Sophie could not help but see herself reflected in Jackal’s story, she’s also a grifter who found the love of her life in the middle of a job – or several – and that changed her forever, marked her and she was happy for a while, she had it all … until it was over and she lost Nate just like Jackal lost Jo.
Sophie’s reflected in the sadness, the longing that Jackal feels, how she feels absolutely lost because she is missing a piece of herself, a piece of her heart. Sophie feels exactly the same, since Nate died, she feels that a part of her died with him and there was only a void that she cannot fill with anything. It’s just there… and it will always be. It’s about learning to live without that part of you.

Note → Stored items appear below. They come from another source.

(** * The natural-language command router of [run.js]

    A shallow embedding of [INTENT_RULES] and [detectIntent], together with
    the parts of the JavaScript runtime they rely on: strings as sequences of
    UTF-16 code units, [String.prototype.trim], [replace], [match], [split],
    [parseFloat] and the backtracking regular-expression matcher of
    ECMAScript (continuation-passing, as in the language definition).
    Numbers are doubles, kept as their exact decimal expansion.  The table
    and the dispatcher come twice: as functions of the input, and as
    computations on the store of RegExp objects that the literals of the
    source create.  Around them: the command line of [index.js], the run
    command of [run.js] with the handlers of [approvals.js] and
    [knowledge.js] up to the request they send, the keys of knowledge
    entries, and [timeAgo] and [table] of [output.js]. *)

From Stdlib Require Import String Ascii.
From Stdlib Require Import List NArith ZArith Bool Arith Lia.
Import ListNotations.

Set Implicit Arguments.

(** ** Strings *)

(** A JavaScript string is a sequence of 16-bit code units. *)
Definition char := N.
Definition str := list char.

Definition ch (a : ascii) : char := N_of_ascii a.
Definition js (s : string) : str := map N_of_ascii (list_ascii_of_string s).
Arguments js s%_string.

(** ** Character predicates of the language definition *)

Local Open Scope N_scope.

Definition between (lo hi c : char) : bool := (lo <=? c) && (c <=? hi).
Arguments between (lo hi c)%_N.

(** [\d] *)
Definition is_digit (c : char) : bool := between 48 57 c.

(** WhiteSpace and LineTerminator: what [\s] matches and [trim] removes. *)
Definition is_space (c : char) : bool :=
  between 9 13 c || (c =? 32)%N || (c =? 160)%N || (c =? 5760)%N
  || between 8192 8202 c || (c =? 8232)%N || (c =? 8233)%N
  || (c =? 8239)%N || (c =? 8287)%N || (c =? 12288)%N || (c =? 65279)%N.

(** LineTerminator: what [.] refuses. *)
Definition is_line_terminator (c : char) : bool :=
  (c =? 10)%N || (c =? 13)%N || (c =? 8232)%N || (c =? 8233)%N.

(** The word characters of [\b] (no [u] flag): [A-Za-z0-9_]. *)
Definition is_word (c : char) : bool :=
  between 97 122 c || between 65 90 c || is_digit c || (c =? 95)%N.

(** Canonicalize, for the [i] flag.  Every literal of the patterns below is
    an ASCII character; on the ASCII range Canonicalize is upper-casing, and
    a code unit of 128 or more never canonicalizes into the ASCII range, so
    comparing after upper-casing [a-z] is what the runtime does. *)
Definition canonicalize (c : char) : char :=
  if between 97 122 c then (c - 32)%N else c.

Definition char_eq (ignoreCase : bool) (a b : char) : bool :=
  if ignoreCase then (canonicalize a =? canonicalize b)%N else (a =? b)%N.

The only difference is that Jackal still has a chance to change things and regain that part of her, Jo is still alive and it is time for her to overcome her fear of rejection and return to the love of her life and her daughter, with her family. Unfortunately, Sophie can’t do it but she would give everything for things weren’t like that. For having one more moment with him. And yes, we are crying a lot right now.

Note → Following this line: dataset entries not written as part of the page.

(** * Admin console client: notification queue, session cache, API client

    A shallow embedding of three client-side modules of the admin console,
    and the properties stated about them:

    - [frontend/src/services/api.js]          (module [Api])
    - the session cache of [frontend/src/utils/helpers.js], which the
      pages import as [utils/sessionCache]   (module [SessionCache])
    - [frontend/src/context/ToastContext.jsx] (module [ToastContext])

    and of the code around them: the helpers of [utils/helpers.js]
    (module [Helpers]), the notifications on screen of
    [components/UI/ToastContainer.jsx] (module [ToastContainer]), the
    handlers of the communication page, the knowledge base page and the
    user settings (modules [CommunicationPage], [KnowledgeBasePage],
    [UserSettings]) and the modals of the application context (module
    [AppContext]).

    JavaScript values, strings and the JSON built-ins the code relies on are
    modelled in [Js] and [JSON]; browser storage, dispatched window events,
    network calls and timers are explicit: every function that touches them
    is a state-passing computation that also returns the effects it
    performed, in order. *)

From Stdlib Require Import ZArith String Ascii List Bool Decimal DecimalString DecimalZ Lia.
From stdpp Require Import base option list gmap strings.

Set Warnings "-register-all".

Local Open Scope string_scope.
Local Open Scope Z_scope.
Local Open Scope list_scope.

(* ===================================================================== *)
(** * JavaScript values                                                   *)
(* ===================================================================== *)

Module Js.

(** The values that JSON can carry.  Numbers are integers; strings are
    sequences of 8-bit code units.  An object is its list of own
    properties, in creation order, with pairwise distinct keys. *)
Inductive Json : Type :=
  | JNull
  | JBool (b : bool)
  | JNum (n : Z)
  | JStr (s : string)
  | JArr (xs : list Json)
  | JObj (props : list (string * Json)).

(** A JavaScript value is [undefined] or one of the above. *)
Inductive JsVal : Type :=
  | JsUndefined
  | JsJson (j : Json).

Coercion JsJson : Json >-> JsVal.

(** Objects that the code spreads and merges are finite maps from
    property names to values; a property may be present and hold
    [undefined]. *)
Abbreviation Obj := (gmap string JsVal).

(** [o.k]: the value of the property, [undefined] when it is missing. *)
Definition get (o : Obj) (k : string) : JsVal := default JsUndefined (o !! k).

(** [{ ...a, ...b }]: the properties of [b] override those of [a]. *)
Definition spread (a b : Obj) : Obj := b ∪ a.

(** ToBoolean. *)
Definition truthy (v : JsVal) : bool :=
  match v with
  | JsUndefined => false
  | JsJson JNull => false
  | JsJson (JBool b) => b
  | JsJson (JNum n) => negb (Z.eqb n 0)
  | JsJson (JStr s) => negb (String.eqb s "")
  | JsJson (JArr _) => true
  | JsJson (JObj _) => true
  end.

(** [a || b], for operands whose evaluation cannot throw. *)
Definition or_else (a b : JsVal) : JsVal := if truthy a then a else b.

(** [a === b].  Primitives are compared by value.  Arrays and objects are
    compared by identity in JavaScript; identities are not tracked here and
    two composite values are never [===]. *)
Definition strict_eq (a b : JsVal) : bool :=
  match a, b with
  | JsUndefined, JsUndefined => true
  | JsJson JNull, JsJson JNull => true
  | JsJson (JBool x), JsJson (JBool y) => Bool.eqb x y
  | JsJson (JNum x), JsJson (JNum y) => Z.eqb x y
  | JsJson (JStr x), JsJson (JStr y) => String.eqb x y
  | _, _ => false
  end.

(** ** Strings *)

(** [s.includes(needle)]. *)
Fixpoint includes (needle s : string) : bool :=
  String.prefix needle s ||
  match s with
  | EmptyString => false
  | String _ s' => includes needle s'
  end.

(** [toLowerCase] and [toUpperCase], one code unit: the letters A-Z and
    a-z change, every other code unit stays, which is what the runtime
    does on ASCII text. *)
Definition lower_char (c : ascii) : ascii :=
  let n := nat_of_ascii c in
  if Nat.leb 65 n && Nat.leb n 90 then ascii_of_nat (n + 32) else c.

Definition upper_char (c : ascii) : ascii :=
  let n := nat_of_ascii c in
  if Nat.leb 97 n && Nat.leb n 122 then ascii_of_nat (n - 32) else c.

Fixpoint map_string (f : ascii -> ascii) (s : string) : string :=
  match s with
  | EmptyString => EmptyString
  | String c s' => String (f c) (map_string f s')
  end.

(** [s.toLowerCase()] and [s.toUpperCase()] on the letters A-Z / a-z. *)
Definition toLowerCase : string -> string := map_string lower_char.
Definition toUpperCase : string -> string := map_string upper_char.

(** Decimal rendering of an integer, as in a template literal. *)
Definition string_of_Z (n : Z) : string := NilEmpty.string_of_int (Z.to_int n).

(** ToString. *)
Fixpoint json_to_string (j : Json) : string :=
  match j with
  | JNull => "null"
  | JBool true => "true"
  | JBool false => "false"
  | JNum n => string_of_Z n
  | JStr s => s
  | JArr xs =>
      String.concat ","
        (List.map (fun x => match x with JNull => "" | _ => json_to_string x end) xs)
  | JObj _ => "[object Object]"
  end.

Definition to_string (v : JsVal) : string :=
  match v with
  | JsUndefined => "undefined"
  | JsJson j => json_to_string j
  end.

(** ** Exceptions and effects *)

(** [class ApiError extends Error] of api.js: message, status, data. *)
Record ApiError : Type := mkApiError {
  message : string;
  status : Z;
  data : JsVal
}.

(** What a [throw] (or a rejected promise) carries: the typed API error or
    a native error such as [TypeError] and [SyntaxError]. *)
Inductive Thrown : Type :=
  | ThrownApiError (e : ApiError)
  | ThrownError (name msg : string).

Inductive Res (A : Type) : Type :=
  | Ok (a : A)
  | Throw (t : Thrown).
Arguments Ok {A} a.
Arguments Throw {A} t.

(** The body of an outgoing request. *)
Inductive Body : Type :=
  | NoBody
  | TextBody (text : string)
  | FormData (fields : list (string * string)).

Record Request : Type := mkRequest {
  req_url : string;
  req_method : string;
  req_headers : gmap string string;
  req_body : Body
}.

(** The observable effects.  [Invoke inner] is one invocation of a function
    that was passed in as an argument, with the effects of its body. *)
Inductive Effect : Type :=
  | DispatchEvent (name : string) (detail : JsVal)
  | Fetch (req : Request)
  | SetTimeout (lo hi : Z)
  | Invoke (inner : list Effect).

(** A computation over a mutable state [S]: its outcome, the state it
    leaves, and the effects it performed, oldest first. *)
Definition M (S A : Type) : Type := S -> Res A * S * list Effect.

Definition ret {S A} (a : A) : M S A := fun s => (Ok a, s, []).

Definition bind {S A B} (m : M S A) (k : A -> M S B) : M S B :=
  fun s =>
    match m s with
    | (Ok a, s1, e1) => let '(r, s2, e2) := k a s1 in (r, s2, e1 ++ e2)
    | (Throw t, s1, e1) => (Throw t, s1, e1)
    end.

Definition throw {S A} (t : Thrown) : M S A := fun s => (Throw t, s, []).
Definition emit {S} (e : Effect) : M S unit := fun s => (Ok tt, s, [e]).
Definition gets {S A} (f : S -> A) : M S A := fun s => (Ok (f s), s, []).
Definition modify {S} (f : S -> S) : M S unit := fun s => (Ok tt, f s, []).

(** [await f()] for a function [f] received as an argument. *)
Definition invoke {S A} (f : M S A) : M S A :=
  fun s => let '(r, s1, e) := f s in (r, s1, [Invoke e]).

(** The number of invocations recorded at the top level of a trace. *)
Definition invocations (es : list Effect) : nat :=
  List.length (List.filter (fun e => match e with Invoke _ => true | _ => false end) es).

End Js.

Export Js.

#[global] Instance M_ret {S} : MRet (Js.M S) := fun A a => Js.ret a.
#[global] Instance M_bind {S} : MBind (Js.M S) := fun A B k m => Js.bind m k.

Notation "'let!' x ':=' m 'in' k" := (Js.bind m (fun x => k))
  (at level 10, x name, m at level 200, k at level 200).

(* ===================================================================== *)
(** * The JSON built-ins                                                  *)
(* ===================================================================== *)

(** [JSON.stringify] and [JSON.parse] are built-ins of the runtime, not
    code of the repository; they are modelled on ECMA-262 for the values of
    [Json].  [stringify] emits the compact form (no white space);
    [parse] accepts white space between tokens and the escapes of the
    JSON grammar.  Numbers with a fraction or an exponent and [\u]
    escapes above 007f are outside the values of [Json]: [parse] answers
    [None] on a text that holds one, as it does on a text that is not
    JSON.  What [parse] reads, the runtime reads alike; that the runtime
    rejects a text is stated only of a text that begins with no JSON
    value. *)

Module JSON.

Definition chars (s : string) : list ascii := list_ascii_of_string s.

Definition dquote : ascii := "034"%char.
Definition backslash : ascii := "\"%char.

(** ** Serialisation *)

Definition hex_digit (n : nat) : ascii :=
  if Nat.ltb n 10 then ascii_of_nat (48 + n) else ascii_of_nat (87 + n).

(** QuoteJSONString, one code unit. *)
Definition quote_char (c : ascii) : list ascii :=
  let n := nat_of_ascii c in
  if Ascii.eqb c dquote then [backslash; dquote]
  else if Ascii.eqb c backslash then [backslash; backslash]
  else if Nat.eqb n 8 then [backslash; "b"%char]
  else if Nat.eqb n 12 then [backslash; "f"%char]
  else if Nat.eqb n 10 then [backslash; "n"%char]
  else if Nat.eqb n 13 then [backslash; "r"%char]
  else if Nat.eqb n 9 then [backslash; "t"%char]
  else if Nat.ltb n 32 then
    [backslash; "u"%char; "0"%char; "0"%char; hex_digit (n / 16); hex_digit (n mod 16)]
  else [c].

Fixpoint quote_chars (s : string) : list ascii :=
  match s with
  | EmptyString => []
  | String c s' => quote_char c ++ quote_chars s'
  end.

Definition print_string (s : string) : list ascii :=
  dquote :: quote_chars s ++ [dquote].

Fixpoint print_uint (d : uint) : list ascii :=
  match d with
  | Nil => []
  | D0 d => "0"%char :: print_uint d
  | D1 d => "1"%char :: print_uint d
  | D2 d => "2"%char :: print_uint d
  | D3 d => "3"%char :: print_uint d
  | D4 d => "4"%char :: print_uint d
  | D5 d => "5"%char :: print_uint d
  | D6 d => "6"%char :: print_uint d
  | D7 d => "7"%char :: print_uint d
  | D8 d => "8"%char :: print_uint d
  | D9 d => "9"%char :: print_uint d
  end.

Definition print_number (n : Z) : list ascii :=
  match Z.to_int n with
  | Pos d => print_uint d
  | Neg d => "-"%char :: print_uint d
  end.

Fixpoint print (j : Json) : list ascii :=
  match j with
  | JNull => chars "null"
  | JBool true => chars "true"
  | JBool false => chars "false"
  | JNum n => print_number n
  | JStr s => print_string s
  | JArr xs =>
      "["%char ::
      (fix elements (l : list Json) : list ascii :=
         match l with
         | [] => []
         | x :: l' =>
             print x ++ match l' with [] => [] | _ :: _ => ","%char :: elements l' end
         end) xs ++ ["]"%char]
  | JObj ms =>
      "{"%char ::
      (fix members (l : list (string * Json)) : list ascii :=
         match l with
         | [] => []
         | (k, v) :: l' =>
             print_string k ++ ":"%char :: print v ++
             match l' with [] => [] | _ :: _ => ","%char :: members l' end
         end) ms ++ ["}"%char]
  end.

(** [JSON.stringify(v)]: a string, or [undefined] when [v] is. *)
Definition stringify (v : JsVal) : option string :=
  match v with
  | JsUndefined => None
  | JsJson j => Some (string_of_list_ascii (print j))
  end.

(** ** Parsing *)

Definition is_ws (c : ascii) : bool :=
  let n := nat_of_ascii c in
  Nat.eqb n 32 || Nat.eqb n 9 || Nat.eqb n 10 || Nat.eqb n 13.

Fixpoint skip_ws (l : list ascii) : list ascii :=
  match l with
  | [] => []
  | c :: r => if is_ws c then skip_ws r else l
  end.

On the other hand, Sophie, for a moment, has also felt fear in Leverage: Redemption 1×11 “The Jackal Job.” Jackal is like her and she fears that future is as lonely as Jackal’s. Of course, that will not be the case because Sophie may have lost Nate but the team will always be by her side but when you feel that a person’s life is so connected to yours, it is inevitable to ask yourself if his/her present will also be your future, so it’s understandable how Sophie feels.
I liked Jackal’s story not only because of the emotional impact on Sophie and how we have explored her grieving process for Nate, but also because Jackal and Jo’s story has highlighted two things: the way in which LGBTQ people had to hide to love who they wanted and gender violence against women.

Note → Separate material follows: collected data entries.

(** X6: on a trial whose annotations map exists, ToClusterTrial merges the
    labels of the suggestion into those of the trial key by key: a label
    suggested with the empty value is removed, a label suggested with
    another value takes that value, and every other label is kept.  A
    suggestion without labels leaves the labels as they were, nil
    included. *)
Theorem ToClusterTrial_labels
  (UpdateStatus : v1beta1.Trial → v1beta1.TrialStatus) (t : v1beta1.Trial)
  (suggestion : redskyapi.TrialAssignments)
  (annotations : gmap string string) :
  metav1.Annotations (v1beta1.Trial_ObjectMeta t) = Some annotations →
  ∃ t',
    server.ToClusterTrial UpdateStatus t suggestion = Returns t'
    ∧ (redskyapi.TrialAssignments_Labels suggestion = ∅ →
       metav1.Labels (v1beta1.Trial_ObjectMeta t')
       = metav1.Labels (v1beta1.Trial_ObjectMeta t))
    ∧ (redskyapi.TrialAssignments_Labels suggestion ≠ ∅ →
       ∃ merged,
         metav1.Labels (v1beta1.Trial_ObjectMeta t') = Some merged
         ∧ ∀ k, merged !! k
                = mergedLabel
                    (default ∅ (metav1.Labels (v1beta1.Trial_ObjectMeta t))
                     !! k)
                    (redskyapi.TrialAssignments_Labels suggestion !! k)).
Proof.
  intros Hann. unfold server.ToClusterTrial. rewrite Hann.
  eexists. split; [reflexivity|].
  cbn [v1beta1.Trial_ObjectMeta].
  match goal with
  | |- context [controllerutil.AddFinalizer ?m ?f] =>
    destruct (AddFinalizer_spec m f) as (_ & _ & _ & _ & Hlab & _);
    rewrite Hlab
  end.
  cbn [metav1.Labels metav1.setLabels].
  rewrite labels_setName_if. cbn [metav1.Labels metav1.setAnnotations].
  apply mergeLabels_lookup.
Qed.
Lemma cancel_all_validate txs : forall i, validate (cancel_all txs i) = validate i.
Proof.
  unfold cancel_all. induction txs as [|tx txs IH]; intros i; [reflexivity|].
  simpl. rewrite IH. apply cancel_tx_validate.
Qed.

Lemma cancel_pass_entries (items : list QueueItem) : forall m,
  let m' := foldl cancel_pass m items in
  (forall e, e ∈ matched_pairs m' -> e ∈ matched_pairs m)
  /\ total_possible_net m' = total_possible_net m.
Proof.
  induction items as [|it items IH]; intros m; [split; auto|].
  cbn [foldl]. destruct (IH (cancel_pass m it)) as [He Ht].
  destruct it as [i|c]; [split; assumption|].
  cbn zeta in *.
  assert (H : (forall e, e ∈ matched_pairs (cancel_pass m (Cancellation c)) ->
                         e ∈ matched_pairs m)
              /\ total_possible_net (cancel_pass m (Cancellation c)) = total_possible_net m).
  { unfold cancel_pass, process_cancel_instruction. cbn zeta.
    destruct (Dict.mem _ _); simpl; split; auto.
    intros e H. unfold Dict.del in H. apply list_elem_of_filter in H. tauto. }
  destruct H as [He' Ht']. split; [auto|congruence].
Qed.

Lemma validate_fold_books (pending : list SettlementInstruction) : forall m,
  let m' := foldl validate_item m (Instruction <$> pending) in
  accounts_of m' = accounts_of m /\ total_possible_net m' = total_possible_net m.
Proof.
  induction pending as [|i pending IH]; intros m; [split; reflexivity|].
  cbn [fmap list_fmap foldl].
  change (list_fmap _ _ Instruction pending) with (Instruction <$> pending).
  destruct (IH (validate_item m (Instruction i))) as [Ha Ht]. cbn zeta in *.
  rewrite Ha, Ht. unfold validate_item.
  destruct (String.eqb (status i) "Canceled"); [split; reflexivity|].
  destruct (validate i); simpl.
  - rewrite send_message_total_possible_net.
    change (accounts_of (log "ValidationAgent" "ValidatedInstruction" (instruction_id i)
                           (send_message "ValidationAgent" (sendingInstitution i)
                              "validation_result"
                              [("instruction_id", instruction_id i); ("status", "Valid")]
                              (set_validated_instructions (validated_instructions m ++ [i]) m))))
      with (accounts_of (send_message "ValidationAgent" (sendingInstitution i)
                           "validation_result"
                           [("instruction_id", instruction_id i); ("status", "Valid")]
                           (set_validated_instructions (validated_instructions m ++ [i]) m))).
    rewrite accounts_of_send_message. split; reflexivity.
  - rewrite send_message_total_possible_net.
    change (accounts_of (log "ValidationAgent" "ValidatedInstruction" (instruction_id i)
                           (send_message "ValidationAgent" (sendingInstitution i)
                              "validation_result"
                              [("instruction_id", instruction_id i); ("status", "Invalid")] m)))
      with (accounts_of (send_message "ValidationAgent" (sendingInstitution i)
                           "validation_result"
                           [("instruction_id", instruction_id i); ("status", "Invalid")] m)).
    rewrite accounts_of_send_message. split; reflexivity.
Qed.
(* ===== verification/PageSupply.v ===== *)
(** The physical page database: [ntoskrnl/xb/mm/pagesupply.c], built with
    [NXK_MM_PHYS].  One 32-bit word per page frame; the words of the free
    frames thread two doubly-linked lists (kernel-preferred and title), the
    words of the frames in use carry the index of the page-table entry that
    owns the frame.  This file holds the state, the list primitives and every
    operation that needs nothing but the database; relocation, which also
    rewrites page tables and copies frames, is in [Paging.v]. *)

From stdpp Require Import prelude gmap list numbers sets.
From Stdlib Require Import ZArith Lia.
From S2P Require Import Prelude.

Local Open Scope Z_scope.

(** ** Entries *)

Definition NXP_FREE : Z := 0x80000000.
Definition NXP_PFN_MASK : Z := 0x7FFF.
Definition NXP_PREV_SHIFT : Z := 15.
Definition NXP_OWNER_BASE : Z := 0xC0000000.
Definition NXP_OWNER_LIMIT : Z := 0xC0400000.
Definition NXP_GENERIC_FLOOR_PFN : Z := 0x10.

Definition NXP_NEXT (e : Z) : Z := Z.land e NXP_PFN_MASK.
Definition NXP_PREV (e : Z) : Z := Z.land (Z.shiftr e NXP_PREV_SHIFT) NXP_PFN_MASK.

(** [Entry & NXP_FREE] as a condition. *)
Definition entry_free (e : Z) : bool := negb (Z.land e NXP_FREE =? 0).

(** ** State: the file's static variables and [MmAvailablePages] *)

Record supply : Type := Supply {
  NxpLinks : gmap Z Z;
  NxpHighestPfn : Z;
  NxpFreeHeadKernel : Z;
  NxpFreeHeadTitle : Z;
  NxpKernelLowPfn : Z;
  NxpKernelHighPfn : Z;
  NxpSpillHint : Z;
  NxpGenericAvail : Z;
  MmAvailablePages : Z
}.

Definition set_links (l : gmap Z Z) (s : supply) : supply :=
  Supply l (NxpHighestPfn s) (NxpFreeHeadKernel s) (NxpFreeHeadTitle s) (NxpKernelLowPfn s)
    (NxpKernelHighPfn s) (NxpSpillHint s) (NxpGenericAvail s) (MmAvailablePages s).

Definition set_hint (h : Z) (s : supply) : supply :=
  Supply (NxpLinks s) (NxpHighestPfn s) (NxpFreeHeadKernel s) (NxpFreeHeadTitle s)
    (NxpKernelLowPfn s) (NxpKernelHighPfn s) h (NxpGenericAvail s) (MmAvailablePages s).

Definition set_counts (g a : Z) (s : supply) : supply :=
  Supply (NxpLinks s) (NxpHighestPfn s) (NxpFreeHeadKernel s) (NxpFreeHeadTitle s)
    (NxpKernelLowPfn s) (NxpKernelHighPfn s) (NxpSpillHint s) g a.

(** The word of a frame. *)
Definition link (s : supply) (p : Z) : Z := rd (NxpLinks s) p.

(** [NxpHeadFor] returns the address of one of the two list heads; which one
    is this test, and [head_for]/[set_head_for] read and write through it. *)
Definition kernel_class (s : supply) (Page : Z) : bool :=
  (NxpKernelLowPfn s <=? Page) && (Page <=? NxpKernelHighPfn s).

Definition NxpHeadFor (s : supply) (Page : Z) : Z :=
  if kernel_class s Page then NxpFreeHeadKernel s else NxpFreeHeadTitle s.

Definition set_head_for (s : supply) (Page h : Z) : supply :=
  if kernel_class s Page then
    Supply (NxpLinks s) (NxpHighestPfn s) h (NxpFreeHeadTitle s) (NxpKernelLowPfn s)
      (NxpKernelHighPfn s) (NxpSpillHint s) (NxpGenericAvail s) (MmAvailablePages s)
  else
    Supply (NxpLinks s) (NxpHighestPfn s) (NxpFreeHeadKernel s) h (NxpKernelLowPfn s)
      (NxpKernelHighPfn s) (NxpSpillHint s) (NxpGenericAvail s) (MmAvailablePages s).

Definition generic (Page : Z) : bool := NXP_GENERIC_FLOOR_PFN <=? Page.

(** ** List primitives *)

Definition NxpPushHead (s : supply) (Page : Z) : supply :=
  let Head := NxpHeadFor s Page in
  let l1 := <[Page := Z.lor NXP_FREE Head]> (NxpLinks s) in
  let l2 :=
    if Head =? 0 then l1
    else <[Head := Z.lor (Z.lor NXP_FREE (shl32 Page NXP_PREV_SHIFT))
                         (NXP_NEXT (rd l1 Head))]> l1 in
  let s1 := set_head_for (set_links l2 s) Page Page in
  set_counts
    (if generic Page then add32 (NxpGenericAvail s) 1 else NxpGenericAvail s)
    (add32 (MmAvailablePages s) 1) s1.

How many women did not appear and still continue to suffer from such animals that abuse them? For my part, Jo did the only thing she could do at that moment not only to save Jackal but to save herself as well. Really brave themes that not any show dares to treat with such clarity and, at the same time, respect and delicacy.
And here ends our Leverage: Redemption 1×11 “The Jackal Job” review. We will be back tomorrow with a new one! Stay tuned!
Agree? Disagree? Don’t hesitate to share it with us in the comments below!
Leverage: Redemption season 1B is streaming now on IMDbTV.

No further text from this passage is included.